Institutional investors and funds are increasingly demanding their investments to be engaged in sustainable and ethical business practices. There is debate over whether taxation is a constituent ESG factor; what should investment managers be considering in respect of taxation?

Environmental, Social, and corporate Governance (ESG) investing has evolved from socially responsible investment philosophies into a distinct form of responsible investing. While earlier approaches used exclusionary screening and value judgments to shape their investment decisions, ESG investing has been spurred by shifts in demand from across the finance ecosystem, driven by both the search for better long-term financial value, and a pursuit for better alignment with values.

Given the ubiquity of the taxation debate, investment houses need to ask themselves whether it is ethically possible for an investment strategy to be labelled ‘ESG-compliant’ whilst at the same time seeking to aggressively reduce the tax bill in an unsustainable manner. Tax planning had until recently been seen as part of the fiduciary mandate to deliver financial returns to investors with the least amount of tax leakage.

Undoubtedly, enhanced tax transparency efforts and Corporate Social Responsibility (CSR) have sought to bolster trust and are conducive to a more sustainable society.
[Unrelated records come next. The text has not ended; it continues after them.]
(* ===== verification/DecodePrint.v ===== *)
(** What the decoder decodes can be printed: the text of a field that the specification
    of decoding gives is defined, for every class that can be shown.

    [printable] says which classes these are: strings in UTF-8, mappings that the
    interval tree can hold, no least integer in a base other than ten. *)
From S2P Require Import Prelude Common Libc Error Breader Rng Clock FldCls HashMap Metadata MetadataAccess Json JsonUtils Mappings MappingsTree.
From S2P Require Import Generator Fld Scalar Arena Decoder DecoderInv DecoderSpec FieldSpec DecoderRefine Samples Print PrintSpec.
From stdpp Require Import strings list.
Open Scope Z_scope.

Section Printable.
Context `{Heap, QSortLaws} {CD : Type} `{IC : Iconv CD} `{!IconvLaws CD}.
Hypothesis malloc_ok_all : forall n, malloc_ok n = true.

(** * Names *)

(** There are no names, or the tree was built of ranges that can be ordered, and none
    below zero. *)
Definition names_ok (is_signed : bool) (b : int_fld_cls) : Prop :=
  m_names (maps b) = [] \/ exists raw, tree_of raw (maps b) /\ (match raw with SMAPS _ => true | UMAPS _ => false end) = is_signed /\
    raw_good raw /\ forall v, not_negative raw v.

Lemma mappings_text_defined sg b v : names_ok sg b -> is_Some (mappings_text sg (Some (maps b)) v).
Proof.
  unfold mappings_text, actf_mappings_len. intros [->|(raw & (n & n' & Hr) & Hsg & Hg & Hn)]; [by eexists|]. destruct (tree_names malloc_ok_all _ n Hg) as (m & Hm & Hs & Hf).
  rewrite Hr in Hm. injection Hm as -> _. destruct (c_true _); [|by eexists]. destruct (Hf v (Hn v)) as (names & He & _).
  assert (Hp : (if sg then smappings_fprint_names else umappings_fprint_names) m v = Ok (joined 0 names, Z.of_nat (length names))).
  { unfold smappings_fprint_names, umappings_fprint_names, mappings_fprint_names. unfold tree_find in He. rewrite Hs in He.
    subst sg. destruct raw; by rewrite (fprint_enum _ _ _ _ _ He). }
  rewrite Hp. by eexists.
Qed.

(** The iteration over flags comes to its end: the index grows. *)
Lemma flags_find_loop_le ms maps v i name j : flags_find_loop ms maps v i = Some (name, j) -> j <= i + Z.of_nat (length maps).
Proof.
  revert maps i. induction ms as [|m ms IH]; intros [|[nm rs] maps] i; cbn; try done.
  destruct (c_true _); [intros [= -> <-]; lia|]. intros Hj%IH. lia.
Qed.

Lemma flags_loop_defined f v fuel : forall it n, 0 <= default 0 it <= Z.of_nat (length (flag_maps f)) ->
  Z.of_nat (length (flag_maps f)) < default 0 it + Z.of_nat fuel ->
  exists r, fprint_names_loop (fun it => Ok (actf_flags_find f v (default 0 it))) fuel it n = Ok r.
Proof.
  induction fuel as [|fuel IH]; intros it n Hit Hf; [lia|]. cbn [fprint_names_loop].
  destruct (actf_flags_find f v (default 0 it)) as [[name j]|] eqn:E; [|by eexists]. unfold actf_flags_find in E.
  pose proof (flags_find_loop_ge _ _ _ _ _ _ E). apply flags_find_loop_le in E. rewrite length_drop in E.
  destruct (IH (Some j) (n + 1)) as ([t k] & ->); cbn [default]; [unfold default, option.from_option, id; lia|unfold default, option.from_option, id; lia|]. by eexists.
Qed.

Lemma flags_text_defined f v : is_Some (names_text (actf_flags_fprint_names f v)).
Proof.
  unfold actf_flags_fprint_names. destruct (flags_loop_defined f v (S (length (flag_maps f))) None 0) as ([t k] & ->); cbn; [lia|lia|]. by eexists.
Qed.

(** * Classes that can be shown *)

Definition base_ok (b : int_fld_cls) (narrow : Prop) : Prop := pref_display_base b = ACTF_BASE_DECIMAL \/ narrow.

Fixpoint printable (fc : actf_fld_cls) : Prop :=
  match fc with
  | FC_FXD_LEN_UINT b _ _ | FC_VAR_LEN_UINT b _ => names_ok false b
  | FC_FXD_LEN_SINT b a _ => names_ok true b /\ base_ok b (len a < 64)
  | FC_VAR_LEN_SINT b _ => names_ok true b /\ base_ok b False
  | FC_NULL_TERM_STR enc | FC_STATIC_LEN_STR enc _ | FC_DYN_LEN_STR enc _ => enc = ACTF_ENCODING_UTF8
  | FC_STRUCT ms _ _ => (fix all (ms : list (string * actf_fld_cls)) : Prop := match ms with [] => True | (_, c) :: ms' => printable c /\ all ms' end) ms
  | FC_STATIC_LEN_ARR ele _ _ | FC_DYN_LEN_ARR ele _ _ => printable ele
  | FC_OPTIONAL c _ _ => printable c
  | FC_VARIANT opts _ =>
      (fix all (opts : list (option string * actf_fld_cls * actf_rng_set)) : Prop :=
         match opts with [] => True | (_, c, _) :: opts' => printable c /\ all opts' end) opts
  | _ => True
  end.

(** * What decoding guarantees *)

Section Data.
(** The data stream, of less than 2 GiB: the length of a string is printed as an
    [int]. *)
Context (data : list Z).
Hypothesis data_small : Z.of_nat (length data) < 2 ^ 31.

(** From a state that satisfies [P], what is returned satisfies [Q], together with the
    state after it. *)
Definition gives_ok {S A} (P : S -> Prop) (c : st S A) (Q : A -> S -> Prop) : Prop :=
  forall s, P s -> match c s with (Ok a, s') => Q a s' | _ => True end.

Definition on_data (ac : acur) : Prop := ac_mem ac = data /\ 0 <= ac_pos ac.
Definition at_byte (ac : acur) : Prop := on_data ac /\ ac_pos ac mod 8 = 0.

Section Rules.
Context {S : Type}.
Implicit Types P : S -> Prop.

Lemma ok_bind {A B} P (c : st S A) (k : A -> st S B) Q R :
  gives_ok P c Q -> (forall a, gives_ok (Q a) (k a) R) -> gives_ok P (c ≫= k) R.
Proof.
  intros Hc Hk s Hs. specialize (Hc s Hs). unfold mbind, st_bind. destruct (c s) as [[a|rc|] s']; try done. by apply Hk.
Qed.
Lemma ok_ret {A} (a : A) P (Q : A -> S -> Prop) : (forall s, P s -> Q a s) -> gives_ok P (mret a) Q.
Proof. intros HQ s Hs. by apply HQ. Qed.
Lemma ok_fail {A} rc P (Q : A -> S -> Prop) : gives_ok P (st_fail rc) Q.
Proof. by intros s _. Qed.
Lemma ok_undef {A} P (Q : A -> S -> Prop) : gives_ok P st_undef Q.
Proof. by intros s _. Qed.
(** The state does not matter for what is returned. *)
Lemma ok_frame {A} P (c : st S A) (F : Prop) Q : (F -> gives_ok P c Q) -> gives_ok (fun s => P s /\ F) c Q.
Proof. intros Hok s [Hs HF]. by apply Hok. Qed.
End Rules.

Lemma ok_align al : 0 < al -> gives_ok on_data (s_align al) (fun _ => on_data).
Proof.
  intros Hal ac [Hm Hp]. unfold s_align. destruct (_ >? _); [done|]. split; [done|]. cbn [ac_pos ac_move].
  unfold ac_bits, round_up. apply Z.min_glb; [|lia]. apply Z.mul_nonneg_nonneg; [|lia]. apply Z.div_pos; lia.
Qed.

Lemma ok_align8 : gives_ok on_data (s_align 8) (fun _ => at_byte).
Proof.
  intros ac Hac. pose proof (ok_align 8 ltac:(lia) ac Hac) as Ho. unfold s_align in *. destruct (_ >? _); [done|]. split; [exact Ho|].
  cbn [ac_pos ac_move]. unfold ac_bits, round_up. zlia.
Qed.
(** ** The scalar readers *)

Lemma ok_fxd a : bit_arr_wf a -> gives_ok on_data (s_fxd a) (fun _ => on_data).
Proof.
  intros [Hlen (k & Hk & Hal)]. unfold s_fxd. apply (ok_bind _ _ _ (fun _ => on_data)).
  { intros ac Hac. unfold s_switch. by destruct (_ || _). }
  intros []. eapply ok_bind; [apply ok_align; rewrite Hal; lia|]. intros _ ac Hac. st_unfold. destruct Hac as [Hm Hp].
  destruct (_ <? _); [done|]. destruct (_ && _ && _); [done|]. destruct (_ <? _); [done|]. split; [exact Hm|]. cbn [ac_pos]. lia.
Qed.

Lemma ok_var_len : gives_ok on_data s_var_len (fun _ => on_data).
Proof.
  unfold s_var_len. apply (ok_bind _ _ _ (fun _ => on_data)). { intros ac Hac. unfold s_switch. by destruct (_ || _). }
  intros []. eapply ok_bind; [by apply ok_align|]. intros [] ac [Hm Hp]. st_unfold. destruct (_ && _); [done|]. destruct (_ && _); [|done].
  split; [exact Hm|]. cbn [ac_pos ac_move]. lia.
Qed.

(** A place of [n] bytes in the data. *)
Definition in_data (ptr n : Z) : Prop := 0 <= ptr /\ 0 <= n /\ ptr + n <= Z.of_nat (length data).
Within Europe, market participants are duly incentivised to adopt sound tax strategies so as to not jeopardise the benefits afforded through the EU’s fundamental freedom of free movement of capital.

It remains to be seen whether tax transparency regimes, namely in the form of FATCA, CRS, Country-by-Country Reporting and DAC6/MDR will result in responsible taxpayer behaviour, or whether the investment management sector will do just enough to comply, with no fundamental change in tax practices and behaviours.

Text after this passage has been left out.